CEOs frustrated that workers are not coming into the office more often are trying a new tactic: tying in-person attendance directly to higher pay.
At least one big law firm has explicitly linked office presence to employee bonuses. At other companies, the connection is more tacit. Google recently said it would use face time as a factor in performance reviews; executives did not have to spell out that these ratings influence compensation. Nor did IBM chief executive Arvind Krishna need to explain what he meant when he said “your career does suffer” if you work remotely; if it is harder to get a promotion, it is naturally going to be harder to get a raise.
Leaders who want to experiment with this approach should proceed carefully. A compensation disparity hits differently when framed as a penalty for remote workers than as a bonus for commuters, and a clear policy is likely to work better than vague insinuations.
Some bonus for regular in-person attendance actually seems reasonable. Commuting is time-consuming, and something most people find unpleasant. It is expensive, and not only because of the price of parking or train tickets — if you cannot be home in time to pick up your child from daycare, you will have to hire someone to do it. If you do not have time to cook, you will have to get takeout. The costs add up.

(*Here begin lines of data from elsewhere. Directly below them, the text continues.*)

(** C6: [Error::new(ctx, cause)] displays as [ctx.to_string()] (followed by
    the location) and its [source()] is the boxed [cause]. *)
Theorem new_display_source {S E : Type} (to_string : S -> string)
    (boxed : E -> DynError) (caller : Location) (c : S) (e : E) :
  let er := new to_string boxed caller c e in
  error_display er = to_string c ++ " (" ++ location_to_string caller ++ ")" /\
  error_source er = Some (boxed e) /\
  dyn_source (box_error er) = Some (boxed e).
Proof. repeat split. Qed.

(** C7: [with_context(ctx_fn)] on [Ok v] returns [Ok v] and leaves the
    closure's state untouched (the closure is not called): two closures give
    the same result there. *)
Theorem with_context_ok_lazy {T E S St : Type} (boxed : E -> DynError)
    (to_string : S -> string) (caller : Location) (v : T) :
  (forall (f : St -> S * St) (st : St),
     with_context boxed to_string caller (Ok (E := E) v) f st = (Ok v, st)) /\
  (forall (f g : St -> S * St) (st : St),
     with_context boxed to_string caller (Ok (E := E) v) f st
     = with_context boxed to_string caller (Ok (E := E) v) g st).
Proof. split; intros; reflexivity. Qed.

(** C8: once [next] has returned [None], the iterator is left empty and
    every later call of [next] returns [None]. *)
Theorem next_after_exhaustion (it : Causes) (k : nat)
    (Hex : fst (next it) = None) :
  snd (next it) = mkCauses None /\
  next_results k (snd (next it)) = repeat None k.
Proof.
  destruct it as [[d|]]; simpl in Hex; [discriminate|].
  split; [reflexivity | apply next_results_exhausted].
Qed.

(** C9: [err_msg(ctx)] has no source. *)
Theorem err_msg_no_source {S : Type} (to_string : S -> string)
    (caller : Location) (c : S) :
  error_source (err_msg to_string caller c) = None /\
  dyn_source (box_error (err_msg to_string caller c)) = None.
Proof. split; reflexivity. Qed.

(** C10: [find_root_cause] never reaches its [expect] panic: it returns the
    last error of the chain, which has no source. *)
Theorem find_root_cause_total (d : DynError) :
  exists r : DynError,
    find_root_cause d = Ret r /\ r = List.last (chain d) d /\ dyn_source r = None.
Proof.
  exists (List.last (chain d) d). split; [|split; [reflexivity|]].
  - unfold find_root_cause, last. rewrite fold_chain. cbn [next_cause iter_chain chain_opt].
    rewrite chain_eq. rewrite (fold_last _ d d None). reflexivity.
  - apply (last_chain_source (length (chain d))). lia.
Qed.

(** ** Witnesses *)

Lemma chain_iteration_lengths_witness :
  dyn_source example_root = None /\
  next_results 4 (iter_chain (build example_root example_wraps))
  = (map Some (layers example_root example_wraps) ++ [None])%list.
Proof.
  split; [reflexivity|].
  exact (proj1 (proj2 (chain_iteration_lengths example_root example_wraps eq_refl))).
Defined.

Lemma next_after_exhaustion_witness :
  fst (next (iter_causes (box_error (err_msg (fun s : string => s) example_location "x"))))
  = None /\
  next_results 3 (snd (next (iter_causes
    (box_error (err_msg (fun s : string => s) example_location "x"))))) = [None; None; None].
Proof.
  split; [reflexivity|].
  exact (proj2 (next_after_exhaustion
    (iter_causes (box_error (err_msg (fun s : string => s) example_location "x"))) 3
    eq_refl)).
Defined.

(** ** Further properties of the library *)

(** [nth(n)] on [iter_chain(d)] is the [n]-th error of the source chain. *)
Theorem nth_iter_chain (n : nat) (d : DynError) :
  nth n (iter_chain d) = List.nth_error (chain d) n.
Proof. apply nth_chain_opt. Qed.

(** For every error, [iter_chain] yields each error of its source chain in
    turn, then only [None]. *)
Theorem iter_chain_exhausts (d : DynError) (k : nat) :
  next_results (length (chain d) + k) (iter_chain d)
  = (map Some (chain d) ++ repeat None k)%list.
Proof. exact (next_results_chain (length (chain d)) (Some d) k eq_refl). Qed.

(** [iter_causes] yields what [iter_chain] yields, without its first item. *)
Theorem iter_causes_drops_self (d : DynError) (k : nat) :
  next_results k (iter_causes d) = tl (next_results (S k) (iter_chain d)).
Proof. rewrite iter_causes_source. reflexivity. Qed.

(** [find_root_cause] returns the error itself exactly when it has no
    source. *)
Theorem find_root_cause_self_iff (d : DynError) :
  find_root_cause d = Ret d <-> dyn_source d = None.
Proof.
  rewrite find_root_cause_last. split.
  - intros H. injection H as H.
    rewrite <- H. apply (last_chain_source (length (chain d))). lia.
  - intros H. rewrite chain_eq, H. reflexivity.
Qed.

(** Wrapping a cause with [Error::new] keeps its root cause. *)
Theorem find_root_cause_new {S E : Type} (to_string : S -> string)
    (boxed : E -> DynError) (caller : Location) (c : S) (e : E) :
  find_root_cause (box_error (new to_string boxed caller c e))
  = find_root_cause (boxed e).
Proof.
  rewrite !find_root_cause_last. cbn [new box_error ctx location cause chain].
  rewrite last_cons_chain. reflexivity.
Qed.

(** [context] on [Err(e)] adds exactly one error on top of the source chain
    of [e], and keeps its root cause. *)
Theorem context_err_chain {T E S : Type} (boxed : E -> DynError)
    (to_string : S -> string) (caller : Location) (c : S) (e : E) :
  exists er : Error,
    context boxed to_string caller (Err (T := T) e) c = Err er /\
    chain (box_error er) = box_error er :: chain (boxed e) /\
    find_root_cause (box_error er) = find_root_cause (boxed e).
Proof.
  eexists. split; [reflexivity|]. split; [reflexivity|].
  rewrite !find_root_cause_last. cbn [box_error ctx location cause chain].
  rewrite last_cons_chain. reflexivity.
Qed.

(** [with_context] with a closure that only returns [c] is [context c]. *)
Theorem with_context_pure {T E S St : Type} (boxed : E -> DynError)
    (to_string : S -> string) (caller : Location) (r : result T E) (c : S)
    (st : St) :
  with_context boxed to_string caller r (fun st0 => (c, st0)) st
  = (context boxed to_string caller r c, st).
Proof. destruct r; reflexivity. Qed.

(** On [Err(e)], [with_context] calls the closure once: the state is the
    one the closure leaves, and the context is the closure's result. *)
Theorem with_context_err_once {T E S St : Type} (boxed : E -> DynError)
    (to_string : S -> string) (caller : Location) (e : E)
    (f : St -> S * St) (st : St) :
  with_context boxed to_string caller (Err (T := T) e) f st
  = (Err (mkError (to_string (fst (f st))) caller (Some (boxed e))), snd (f st)).
Proof. simpl. destruct (f st); reflexivity. Qed.


(** ** Properties of the example program (src/examples/basic.rs) *)

Section BasicProofs.
Context {File IoError ParseError : Type}.
Variable io_boxed : IoError -> DynError.
Variable parse_boxed : ParseError -> DynError.
Variable open : string -> result File IoError.
Variable read_to_string : File -> result string IoError.
Variable trim : string -> string.
Variable parse : string -> result Z ParseError.
Variables loc_open loc_read loc_parse loc_ensure : Location.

A study last year by economist Jose Maria Barrero and several collaborators suggested that remote work lessened wage-growth pressures because workers value it so highly.
As my colleague Jonathan Levin wrote at the time, “remote work has an ‘amenity value,’ much like a company car or an office gym.”
Clawing back that amenity could be expensive: A survey of London workers conducted by Bloomberg Intelligence earlier this year found that employers would need to give hefty raises to lure people back to offices five days a week.
However, the recent crop of CEO comments tying pay to office presence are not framing remote work as an amenity. They are calling it a performance problem for which remote workers should be financially penalized — and that suddenly makes it less palatable.
Some of this is basic loss aversion, the psychological principle that bad is stronger than good. If you find US$20, you would be mildly pleased, but if you lose US$20, you would be seriously annoyed.
However, there is more going on here. There are questions of fairness. Several studies have shown remote workers are more productive. Should workers not be paid for their output? Not to mention that polls have consistently shown a preference for remote work among groups at greater risk of discrimination, such as women, older workers, people of color and people with diabilities.
Yet paying for face time, rather than output, is a practice companies have long used. It is part of the reason that men earn more than women do — on average, men tend to report spending longer hours working. Women — especially mothers —generally report less, because they do more unpaid labor at home.
To be clear, people who log more hours do not necessarily get more done. However, many managers have overlooked that detail. A pre-COVID-19-pandemic study of consultants showed that people who pretended to work long hours were rated highly by their bosses, regardless of their output. Employees who were honest about working “only” full time were penalized — even though they churned out just as much work.
This is why, for years, workers have used tricks to give the appearance of putting in more time than they are — leaving a jacket on the back of their desk chair, for example, or scheduling e-mails to send at odd hours.
Many attempts to cut through the politicking and reward employees for their actual output — such as Best Buy’s long-gone “results only work environment” — have sputtered.
This is not to say that all remote workers are more productive — or that there is no reason beyond company politics to show up in person. As pro-office executives are often quick to argue, even if remote employees write more lines of code or create more PowerPoints, that is not the only way to create value. Mentoring, collaborating, contributing to a positive company culture — these create value, too, and most are more readily done in person than remotely.
However, as Barrero said, although remote and in-person workers might be contributing in different ways, it would be hard to say which type of worker contributes more value overall. Moreover, in-office workers are not necessarily working all the time they are present, even if that is what managers assume: Recent data have found that, during working hours, in-office workers were more likely than remote workers to play computer games, he said.
“The key is to think about why you want the employees to be in the office,” Barrero said. “An extra day in the office where they would be doing the exact same thing at home just seems like capriciousness.”
Indeed, but whoever said companies were entirely rational?
If companies want to financially reward employees who take the trouble to come into the office more frequently, they should be explicit about it: Come in X many times, get Y amount of extra money. Then workers can decide if juice is worth the squeeze and executives will have to be honest about the bottom-line value of an occupied seat.
Sarah Green Carmichael is a Bloomberg Opinion editor. Previously, she was managing editor of ideas and commentary at Barron’s and an executive editor at Harvard Business Review, where she hosted HBR IdeaCast. This column does not necessarily reflect the opinion of the editorial board or Bloomberg LP and its owners.